## [Work to be completed]
Your answer should hold exactly the lines from the one with "destruct (Z.eqb_spec (rt_runtime" through the final line of the data below, reproduced as written.
┄┄┄┄┄┄┄┄┄┄
(* ===== verification/RtAccount.v ===== *)
(** * Time, budgets and the tree (kernel/sched/rt.c)

    The running task is charged to every run queue above it, a queue that has used up its budget is taken off, the
    period timer gives budget back and puts the queue on again, and the tick rotates tasks of the round robin policy.
    The budgets are those of RtBandwidth.v, the run queues those of RtQueue.v. *)

From stdpp Require Import gmap list.
From S2P Require Import Prelude Sums Bitops Bitmap ListHead Cpumask Cpupri RtArray RtBandwidth RtQueue RtInvariant RtSteps RtEntity RtTree RtClass RtRun.
Local Open Scope Z_scope.
Local Open Scope res_scope.

(** The parts of the running task that the accounting changes. *)
Record rt_curr := mk_curr { exec_start : Z; sum_exec_runtime : Z; time_slice : Z }.

Section Ops.
Context (enabled share : bool) (span : list Z).

Definition put_group (w : rq) (t : Z) (g : rt_group) : rq := set_groups w (<[t := g]> (groups w)).

Definition sched_rt_runtime_exceeded (w : rq) (r : Z) : res (bool * rq) :=
  R <-- get_rq w r; g <-- get_group w (tg R);
  '(ret, removed, g) <-- runtime_exceeded share g span (cpu w) (rt_nr_boosted R);
  let w := put_group w (tg R) g in
  w <-- (if (removed : bool) then sched_rt_rq_dequeue enabled w r else Ok w); Ok (ret, w).

(** The body of the loop of [update_curr_rt]. *)
Definition charge_queue (w : rq) (r delta : Z) : res rq :=
  R <-- get_rq w r; g <-- get_group w (tg R); mine <-- get_acct (rt_rqs g) (cpu w);
  if rt_runtime mine =? RUNTIME_INF then Ok w
  else
    let g := set_rqs g (<[cpu w := set_time mine (u64 (rt_time mine + delta))]> (rt_rqs g)) in
    '(over, w) <-- sched_rt_runtime_exceeded (put_group w (tg R) g) r; Ok (if (over : bool) then resched_curr w else w).

Fixpoint charge_up (fuel : nat) (w : rq) (e delta : Z) : res rq :=
  match fuel with
  | O => Fault NoFuel
  | S fuel => s <-- get_se w e; w <-- charge_queue w (rt_rq_of_se s) delta; match parent s with Some p => charge_up fuel w p delta | None => Ok w end
  end.

(** [is_rt]: the running task [e] is of this class. *)
Definition update_curr_rt (w : rq) (c : rt_curr) (is_rt : bool) (e now : Z) : res (rq * rt_curr) :=
  let delta_exec := u64 (now - exec_start c) in
  if negb is_rt || (s64 delta_exec <=? 0) then Ok (w, c)
  else
    let c := mk_curr now (u64 (sum_exec_runtime c + delta_exec)) (time_slice c) in
    if negb enabled then Ok (w, c) else w <-- charge_up (depth_fuel w) w e delta_exec; Ok (w, c).

(** One queue of [do_sched_rt_period_timer], on its CPU; [cur] is the priority of the task that runs there. *)
Definition period_timer_queue (w : rq) (r overrun cur : Z) : res (rq * bool) :=
  R <-- get_rq w r; g <-- get_group w (tg R);
  '(g, enqueue, idle) <-- period_timer_cpu share g span (cpu w) overrun (rt_nr_running R) (rt_nr_boosted R);
  let w := put_group w (tg R) g in
  w <-- (if (enqueue : bool) then sched_rt_rq_enqueue enabled w r cur else Ok w); Ok (w, idle).

(** The loop of [task_tick_rt]: whether an entity of the path shares its list. *)
Fixpoint crowded (fuel : nat) (w : rq) (e : Z) : res bool :=
  match fuel with
  | O => Fault NoFuel
  | S fuel => s <-- get_se w e; p <-- get_prev (lists w) e; n <-- get_next (lists w) e; if negb (p =? n) then Ok true else match parent s with Some p => crowded fuel w p | None => Ok false end
  end.

Definition task_tick_rt (w : rq) (c : rt_curr) (e now sched_rr_timeslice : Z) : res (rq * rt_curr) :=
  '(w, c) <-- update_curr_rt w c true e now;
  s <-- get_se w e;
  if negb (rr s) then Ok (w, c)
  else
    let slice := u32 (time_slice c - 1) in
    if negb (slice =? 0) then Ok (w, mk_curr (exec_start c) (sum_exec_runtime c) slice)
    else
      let c := mk_curr (exec_start c) (sum_exec_runtime c) sched_rr_timeslice in
      b <-- crowded (depth_fuel w) w e;
      if (b : bool) then w <-- requeue_task_rt w e false; Ok (resched_curr w, c) else Ok (w, c).
End Ops.

(** ** The flags of the budgets *)

(** Budgets move between CPUs, but no time is charged and no queue is throttled or released. *)
Definition tag (a : rt_acct) : bool * Z := (rt_throttled a, rt_time a).
Definition flags_kept (qs qs' : gmap Z rt_acct) : Prop := tag <$> qs' = tag <$> qs.

Lemma flags_lookup qs qs' i a : flags_kept qs qs' -> qs !! i = Some a -> exists a', qs' !! i = Some a' /\ tag a' = tag a.
Proof.
  intros E Ha. assert (E' : (tag <$> qs') !! i = (tag <$> qs) !! i) by (by rewrite E). rewrite !lookup_fmap, Ha in E'. destruct (qs' !! i) as [a'|]; [|done]. exists a'. split; [done|]. cbn in E'. congruence.
Qed.

Lemma flags_put qs i a a' : qs !! i = Some a -> tag a' = tag a -> flags_kept qs (<[i := a']> qs).
Proof. intros Ha E. unfold flags_kept. rewrite fmap_insert, E. apply insert_id. by rewrite lookup_fmap, Ha. Qed.

Lemma flags_dom qs qs' i : flags_kept qs qs' -> is_Some (qs !! i) -> is_Some (qs' !! i).
Proof. intros E [a Ha]. destruct (flags_lookup qs qs' i a E Ha) as (a' & ? & _). by exists a'. Qed.

Lemma balance_flags me weight period l : forall qs, (forall i, i ∈ l -> is_Some (qs !! i)) -> is_Some (qs !! me) -> exists qs', balance_loop l me weight period qs = Ok qs' /\ flags_kept qs qs'.
Proof.
  induction l as [|i l IH]; intros qs Hl Hme; [by exists qs|]. assert (Hl' : forall j, j ∈ l -> is_Some (qs !! j)) by (intros j Hj; apply Hl, elem_of_cons; auto). cbn [balance_loop]. destruct (Z.eqb_spec i me) as [->|Hne]; [by apply IH|].
  destruct (Hl i) as [ai Hi]; [apply elem_of_cons; auto|]. destruct Hme as [am Hm]. assert (Hme : is_Some (qs !! me)) by (by exists am). unfold get_acct. rewrite Hi, Hm. cbn [res_bind]. destruct (_ =? _); [by apply IH|]. cbv zeta. destruct (0 <? _); [|by apply IH].
  set (d := if period <? _ then _ else _). set (qs1 := <[me := _]> _).
  assert (F : flags_kept qs qs1) by (unfold qs1; unfold flags_kept; rewrite (flags_put (<[i := set_runtime ai (u64 (rt_runtime ai - d))]> qs) me am); [by apply (flags_put qs i ai)|by rewrite lookup_insert_ne|done]).
  destruct (_ =? period); [by exists qs1|]. destruct (IH qs1) as (qs' & E & F'); [intros j Hj; apply (flags_dom qs); auto|by apply (flags_dom qs)|]. exists qs'. split; [done|]. unfold flags_kept in *. congruence.
Qed.

Section Flags.
Context (share : bool) {span : list Z} {g : rt_group} {me : Z} {a : rt_acct} (nb : Z) (Hs : forall i, i ∈ span -> is_Some (rt_rqs g !! i)) (Ha : rt_rqs g !! me = Some a).

Lemma balance_runtime_flags : exists g' a', balance_runtime share g span me = Ok g' /\ rt_rqs g' !! me = Some a' /\ rt_throttled a' = rt_throttled a /\ rt_time a' = rt_time a /\ flags_kept (rt_rqs g) (rt_rqs g') /\ rt_b_runtime g' = rt_b_runtime g.
Proof.
  unfold balance_runtime, get_acct. destruct share; cbn [negb]; [|by exists g, a]. rewrite Ha. cbn [res_bind]. destruct (_ <? _); [|by exists g, a]. unfold do_balance_runtime.
  destruct (balance_flags me (Z.of_nat (length span)) (rt_period g) span (rt_rqs g) Hs) as (qs' & -> & F); [by exists a|]. cbn [res_bind]. destruct (flags_lookup _ _ me a F Ha) as (a' & Ha' & Et). injection Et as Et1 Et2. by exists (set_rqs g qs'), a'.
Qed.

(** The queue is to be removed exactly when it becomes throttled, which it does when its time is over its budget. *)
Lemma exceeded_flags : exists ret removed g' a', runtime_exceeded share g span me nb = Ok (ret, removed, g') /\ rt_rqs g' !! me = Some a' /\ (forall i, is_Some (rt_rqs g !! i) -> is_Some (rt_rqs g' !! i)) /\
  (if (removed : bool) then rt_rq_throttled (rt_throttled a') nb = true else rt_rq_throttled (rt_throttled a') nb = rt_rq_throttled (rt_throttled a) nb) /\
  (rt_time a' = rt_time a \/ rt_b_runtime g = 0 /\ rt_time a' = 0) /\
  (if rt_throttled a' then rt_throttled a = true \/ rt_runtime a' < rt_time a' else rt_throttled a = false /\ (rt_time a <= rt_runtime a' \/ rt_period g <= rt_runtime a \/ rt_runtime a' = RUNTIME_INF \/ rt_b_runtime g = 0)).
Proof.
  unfold runtime_exceeded, get_acct at 1. rewrite Ha. cbn [res_bind]. destruct (rt_throttled a) eqn:Et; [eexists _, false, g, a; rewrite Et; auto 10|]. destruct (Z.leb_spec (rt_period g) (rt_runtime a)); [eexists _, false, g, a; rewrite Et; auto 10|].
  destruct balance_runtime_flags as (g1 & a1 & -> & Ha1 & E1 & T1 & F1 & B1). cbn [res_bind]. unfold get_acct. rewrite Ha1. cbn [res_bind]. assert (Hd : forall i, is_Some (rt_rqs g !! i) -> is_Some (rt_rqs g1 !! i)) by (intros i; by apply flags_dom). rewrite Et in E1.
  destruct (Z.eqb_spec (rt_runtime a1) RUNTIME_INF); [exists false, false, g1, a1; rewrite E1; auto 10|]. destruct (Z.ltb_spec (rt_runtime a1) (rt_time a1)); [|exists false, false, g1, a1; rewrite E1; do 4 (split; [done|]); split; [auto|]; split; [done|left; lia]].
  cbv zeta. set (a2 := if negb _ then _ else _). set (g2 := set_rqs g1 _).
  assert (Ha2 : rt_rqs g2 !! me = Some a2) by apply lookup_insert_eq. assert (Hd2 : forall i, is_Some (rt_rqs g !! i) -> is_Some (rt_rqs g2 !! i)) by (intros i Hi; cbn; rewrite lookup_insert_is_Some'; auto).
  assert (K : (rt_time a2 = rt_time a \/ rt_b_runtime g = 0 /\ rt_time a2 = 0) /\ (if rt_throttled a2 then false = true \/ rt_runtime a2 < rt_time a2 else false = false /\ (rt_time a <= rt_runtime a2 \/ rt_period g <= rt_runtime a \/ rt_runtime a2 = RUNTIME_INF \/ rt_b_runtime g = 0))).
  { unfold a2. destruct (Z.eqb_spec (rt_b_runtime g1) 0) as [E0|E0]; cbn; [|auto]. rewrite B1 in E0. rewrite E1. auto 10. }
  destruct (rt_rq_throttled (rt_throttled a2) nb) eqn:E2; [exists true, true, g2, a2; by rewrite E2|exists false, false, g2, a2; by rewrite E2].
Qed.

End Flags.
┄┄┄┄┄┄┄┄┄┄
## [Result of this exercise]
  destruct (Z.eqb_spec (rt_runtime a1) RUNTIME_INF); [exists false, false, g1, a1; rewrite E1; auto 10|]. destruct (Z.ltb_spec (rt_runtime a1) (rt_time a1)); [|exists false, false, g1, a1; rewrite E1; do 4 (split; [done|]); split; [auto|]; split; [done|left; lia]].
  cbv zeta. set (a2 := if negb _ then _ else _). set (g2 := set_rqs g1 _).
  assert (Ha2 : rt_rqs g2 !! me = Some a2) by apply lookup_insert_eq. assert (Hd2 : forall i, is_Some (rt_rqs g !! i) -> is_Some (rt_rqs g2 !! i)) by (intros i Hi; cbn; rewrite lookup_insert_is_Some'; auto).
  assert (K : (rt_time a2 = rt_time a \/ rt_b_runtime g = 0 /\ rt_time a2 = 0) /\ (if rt_throttled a2 then false = true \/ rt_runtime a2 < rt_time a2 else false = false /\ (rt_time a <= rt_runtime a2 \/ rt_period g <= rt_runtime a \/ rt_runtime a2 = RUNTIME_INF \/ rt_b_runtime g = 0))).
  { unfold a2. destruct (Z.eqb_spec (rt_b_runtime g1) 0) as [E0|E0]; cbn; [|auto]. rewrite B1 in E0. rewrite E1. auto 10. }
  destruct (rt_rq_throttled (rt_throttled a2) nb) eqn:E2; [exists true, true, g2, a2; by rewrite E2|exists false, false, g2, a2; by rewrite E2].
Qed.

End Flags.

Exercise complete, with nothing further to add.